Together, the members will advise Wu’s government as officials will “take every possible measure to end the pandemic,” Wu said.

“We are now entering the third year of this public health emergency with new variants all the time, and it is clear that we need leadership from every sector to help us address this public health crisis with immediate steps,” the statement said. mayor.

As of Nov. 30, the city was seeing an average of 191.6 new cases per day — significantly higher than the BPHC’s target of 67.9 cases or fewer, but still well below the “threshold of concern” of 339.7 daily cases, according to the BPHC.

The city’s total number of cases was 88,990 on Monday.

Boston also saw an average of 137.9 hospitalizations per day with adult patients suffering from COVID symptoms as of Dec. The threshold of the BPHC is 200 per day.

Ojikutu said about two-thirds of those hospitalized are unvaccinated.

Here’s how the city is fighting the virus during the winter wave:

Boston hands out 20,000 free home COVID test kits

Ojikutu said the city needs to do more to increase the accessibility of testing in Boston’s worst-affected communities, so it announced that the city will provide 20,000 rapid home antigen testing kits for free in high-risk neighborhoods where barriers to buying kits exist. stay high.

“Each kit will contain information about what to do if you test positive and ask you to contact the Infectious Disease Bureau of the commission to report your positivity and receive additional instructions,” she said.

Officials will also hand out face masks.

City to hold ‘higher capacity’ vaccine clinics

According to Ojikutu, the City of Boston is expanding access to COVID-19 vaccines by opening several “higher capacity” clinics intended to vaccinate more people at once and complementing the services provided at the seven existing walk-in clinics being developed. sponsored by the city.

Four of the clinics will be held on December 11, December 18 and on two unannounced Saturdays in January.

“The first of these larger capacity clinics will be held at the Vine Street Community Center in Roxbury. We are also setting up a site here at City Hall on Thursdays from 10 a.m. to 5 p.m.,” Ojikutu said.
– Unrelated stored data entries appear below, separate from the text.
Lemma latest_keeps rooms : DbAnswers -> keeps Steady (loadLatest rooms).
Proof using.
  intros Hdb. apply always_bind; [|intros; apply always_ret]. apply attempt_keeps. intros s Hs. unfold onRoomHistory, LoadRoomLatest.
  destruct (_ =? 0)%nat; [by destruct s|]. unfold mbind, ST_bind, onDb. set (l := List.filter _ _).
  pose proof (offsets_settle l (persist (roomHistory s))) as Hset. destruct (GetRoomLastOffsets l (persist (roomHistory s))) as [[m|e| |] d]; try done; cbn [fst snd].
  - split; [done|]. destruct Hs as [Hh Hst Hm]. assert (Hf : forall kvs (h : RoomHistory D), HistoryInv h -> HistoryInv (fold_left (fun h kv => setRoomLatest kv.1 kv.2 h) kvs h)).
    { induction kvs as [|kv kvs IH]; intros h Hi; [done|]. cbn. apply IH. destruct (setRoomLatest_same h kv.1 kv.2) as (E1 & _). destruct Hi; split; by rewrite E1. }
    split; [|done|done]. cbn. apply Hf. by destruct Hh.
  - split; [done|]. destruct Hs as [Hh Hst Hm]. split; [|done|done]. cbn. by destruct Hh.
Qed.

Lemma poll_ends checks start turns : keeps Steady checks -> (forall t s, t ∈ turns -> Steady s -> Steady (t.2 s)) -> Exists (fun t => 35 < t.1 - start) turns ->
  keeps Steady (pollReady checks start turns).
Proof using.
  intros Hc Hd He. induction turns as [|[now during] turns IH]; [by apply Exists_nil in He|]. cbn [pollReady].
  apply always_bind; [done|]. intros loaded. apply always_if; [apply always_ret|]. destruct (Z.ltb_spec 35 (now - start)); [apply always_ret|].
  intros s Hs. apply IH; [intros t s' Ht; apply Hd; by right| |by apply (Hd (now, during)); [left|]].
  apply Exists_cons in He as [He|He]; [cbn in He; lia|done].
Qed.

Lemma Forall_flat_map {A B} (P : B -> Prop) (f : A -> list B) l : (forall x, Forall P (f x)) -> Forall P (flat_map f l).
Proof using. intros Hf. induction l; cbn; [constructor|]. by apply Forall_app. Qed.

Lemma loading_keeps r start turns : DbAnswers -> (forall t s, t ∈ turns -> Steady s -> Steady (t.2 s)) -> Exists (fun t => 35 < t.1 - start) turns ->
  keeps Steady (if rqIsFullSync r then fullSyncLoading r start turns else incrementSyncLoading r start turns).
Proof using.
  intros Hdb Hd He. assert (Hstate : forall l, Forall (keeps Steady) (map (fun x => CheckStateLoadReady (srmRoomID x)) l)).
  { intros l. apply Forall_fmap, Forall_true. intros x. pose proof (checks_keep (srmRoomID x) "") as Hf. by apply Forall_cons in Hf as [? _]. }
  assert (Hroom : forall room, Forall (keeps Steady) (roomChecks room)) by (intros room; by pose proof (checks_keep room "") as [Hf _]%Forall_app).
  apply always_if.
  - unfold fullSyncLoading. apply always_bind; [apply receiptLatest_keeps|intros _]. apply always_bind.
    { apply each_keeps. intros x. apply always_bind; [by apply startRoom_keeps|intros _; apply startReceipts_keeps]. }
    intros _. apply always_bind; [apply each_keeps; intros; apply startStates_keeps|]. intros _. apply poll_ends; [|done..].
    apply allReady_keeps, Forall_app. split; [|apply Hstate]. apply Forall_flat_map. intros x. apply checks_keep.
  - unfold incrementSyncLoading. do 3 (apply always_bind; [by apply latest_keeps|intros _]).
    apply always_bind; [apply always_if; [apply receiptLatest_keeps|apply always_ret]|intros _].
    apply always_bind; [apply known_keeps; intros; by apply startRoom_keeps|intros ok1]. apply always_if; [apply always_ret|].
    apply always_bind.
    { apply always_if; [|apply always_ret]. apply each_keeps. intros room. apply always_bind; [intros s Hs; by exists s, s|]. intros s.
      apply always_if; [apply startReceipts_keeps|apply always_ret]. }
    intros _. apply always_bind; [apply known_keeps; intros; apply startStates_keeps|intros ok2]. apply always_if; [apply always_ret|].
    apply always_bind; [apply known_keeps; intros; by apply startRoom_keeps|intros ok3]. apply always_if; [apply always_ret|].
    apply poll_ends; [|done..]. intros s Hs. unfold incrementChecks.
    revert Hs. generalize s at 2 3. intros s0 Hs. apply allReady_keeps; [|done]. apply Forall_app. split; [|apply Forall_app; split; [apply Hstate|by apply Forall_flat_map]].
    apply Forall_flat_map. intros x. apply Forall_app. split; [destruct (_ <? _); [apply Hroom|constructor]|].
    destruct (_ && _); [|constructor]. by pose proof (checks_keep (srmRoomID x) (rqUserID r)) as [_ Hf]%Forall_app.
Qed.
(* ===== verification/_CoqProject ===== *)
-Q . S2P
Prelude.v
RustStr.v
Messages.v
Startup.v
Scanner.v
Config.v
Monitor.v
Notify.v
Pool.v
PoolSys.v
PoolThms.v
PoolLife.v
MonitorRun.v
Io.v
Backend.v
Proxy.v
Session.v
System.v
SystemThms.v
Login.v
Metrics.v
Dashboard.v
Admin.v
AdminThms.v
Tls.v
Main.v
Lemma cong64_eq a b : a = b → a ≡₆₄ b.
Proof. by intros ->. Qed.
Lemma cong64_u64 z : u64_wrap z ≡₆₄ z.
Proof. apply Zmod_mod. Qed.
Lemma cong64_wrap a b : a ≡₆₄ b → u64_wrap a = u64_wrap b.
Proof. done. Qed.
Lemma cong64_move a b c : a - b ≡₆₄ c → a ≡₆₄ b + c.
Proof. intros H. rewrite <-H. apply cong64_eq. lia. Qed.
Lemma u64_wrap_range z : is_u64 (u64_wrap z).
Proof. by apply Z.mod_pos_bound. Qed.

(** Sums over the values of a finite map. *)
Definition msum `{Countable K} {A} (f : A → Z) (m : gmap K A) : Z := zsum (λ ka, f ka.2) (map_to_list m).

Section msum.
Context `{Countable K} {A : Type} (f : A → Z).
Implicit Types m : gmap K A.

Lemma msum_empty : msum f (∅ : gmap K A) = 0.
Proof using Type. unfold msum. by rewrite map_to_list_empty. Qed.

Lemma zsum_perm {B} (g : B → Z) l l' : l ≡ₚ l' → zsum g l = zsum g l'.
Proof using Type. induction 1; simpl; lia. Qed.

Lemma msum_insert_fresh m i x : m !! i = None → msum f (<[i := x]> m) = f x + msum f m.
Proof using Type. intros Hi. unfold msum. by rewrite (zsum_perm _ _ _ (map_to_list_insert m i x Hi)). Qed.

Lemma msum_insert m i x : msum f (<[i := x]> m) = msum f m - from_option f 0 (m !! i) + f x.
Proof using Type.
  destruct (m !! i) as [y|] eqn:E; simpl; [|rewrite msum_insert_fresh by done; lia].
  rewrite <-insert_delete_eq, msum_insert_fresh by apply lookup_delete_eq.
  rewrite <-(insert_delete_id m i y E) at 2. rewrite msum_insert_fresh by apply lookup_delete_eq. lia.
Qed.
End msum.
(* ===== verification/RustStr.v ===== *)
(** * Rust strings

    The part of Rust's [str]/[String] the program uses.  A string is the list
    of its Unicode scalar values ([char]s, as [Z]); its UTF-8 bytes are
    [as_bytes], and [from_utf8] is the standard library's validating decoder.
    Byte offsets ([&s[..k]]) go through the UTF-8 lengths of the characters,
    so that a slice inside a character is the panic it is in Rust. *)

From S2P Require Import Prelude.

Abbreviation str := (list Z).

(** ASCII literals. *)
Definition lit (s : string) : str :=
  (λ a, Z.of_nat (Ascii.nat_of_ascii a)) <$> String.list_ascii_of_string s.
(** Byte-string literals, [b"..."]. *)
Definition blit (s : string) : bytes := String.list_byte_of_string s.

(** ** UTF-8 *)

Definition is_scalar (c : Z) : Prop := 0 ≤ c < 55296 ∨ 57344 ≤ c < 1114112.
Definition str_ok (s : str) : Prop := Forall is_scalar s.

Definition encode_char (c : Z) : bytes :=
  if c <? 128 then [Z_byte c]
  else if c <? 2048 then [Z_byte (192 + c / 64); Z_byte (128 + c mod 64)]
  else if c <? 65536 then
    [Z_byte (224 + c / 4096); Z_byte (128 + (c / 64) mod 64); Z_byte (128 + c mod 64)]
  else
    [Z_byte (240 + c / 262144); Z_byte (128 + (c / 4096) mod 64);
     Z_byte (128 + (c / 64) mod 64); Z_byte (128 + c mod 64)].

(** [str::as_bytes]. *)
Definition as_bytes (s : str) : bytes := s ≫= encode_char.

Definition in_range (lo hi x : Z) : bool := (lo <=? x) && (x <=? hi).
(** A continuation byte [10xxxxxx]. *)
Definition cont (x : Z) : bool := in_range 128 191 x.

(** [std::str::from_utf8]: the well-formed byte sequences of the Unicode
    standard (no overlong forms, no surrogates, nothing above U+10FFFF). *)
Fixpoint from_utf8 (b : bytes) : option str :=
  match b with
  | [] => Some []
  | b0 :: r0 =>
      let x0 := byte_Z b0 in
      if x0 <? 128 then cons x0 <$> from_utf8 r0
      else match r0 with
      | [] => None
      | b1 :: r1 =>
          let x1 := byte_Z b1 in
          if in_range 194 223 x0 && cont x1 then
            cons ((x0 - 192) * 64 + (x1 - 128)) <$> from_utf8 r1
          else match r1 with
          | [] => None
          | b2 :: r2 =>
              let x2 := byte_Z b2 in
              let ok3 := (x0 =? 224) && in_range 160 191 x1
                      || in_range 225 236 x0 && cont x1
                      || (x0 =? 237) && in_range 128 159 x1
                      || in_range 238 239 x0 && cont x1 in
              if ok3 && cont x2 then
                cons ((x0 - 224) * 4096 + (x1 - 128) * 64 + (x2 - 128)) <$> from_utf8 r2
              else match r2 with
              | [] => None
              | b3 :: r3 =>
                  let x3 := byte_Z b3 in
                  let ok4 := (x0 =? 240) && in_range 144 191 x1
                          || in_range 241 243 x0 && cont x1
                          || (x0 =? 244) && in_range 128 143 x1 in
                  if ok4 && cont x2 && cont x3 then
                    cons ((x0 - 240) * 262144 + (x1 - 128) * 4096 + (x2 - 128) * 64 + (x3 - 128))
                      <$> from_utf8 r3
                  else None
              end
          end
      end
  end.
“We will be announcing additional locations throughout the week and for more information, call 311 or visit boston.gov,” she added.

Through a partnership with Boston Medical Center, Massachusetts General Hospital and Tufts Medical Center, students at Boston Public Schools and their families will also have increased access to clinics in schools in December and January, said Ojikutu.

“In addition, the committee provides dedicated clinical leadership through Dr. Sarimer Sánchez, director of our Infectious Disease Bureau,” she said. “She will essentially be assigned to BPS to work on understanding and developing new policies related to the containment of COVID-19 in our schools and scaling the school vaccination program.”

Ojikutu also said the city is “again doubling” its efforts to release more information about vaccines and booster shots.

Wu says ‘everything will come to the table’ as Boston considers for next steps

On Monday, New York City Mayor Bill de Blasio announced that his city will require private sector employers to issue vaccine mandates to their employees — a first in the nation to fight the virus.

Asked about that decision, Wu, who said Boston should consider an indoor vaccine mandate, said the new advisory group will consider several possible next steps.

“We are in a very urgent situation in Boston and so everything needs to be on the table,” Wu said. “I think we are seeing the actions of our partner and sister cities that reflect how much action we all need to take.

“Omicron will unfortunately not be the last variant we see, and our responsibility in city government now is to look at the data, bring together the wisdom across all sectors in our community and make sure we follow the best recommendations available. of our community members and act quickly,” she added.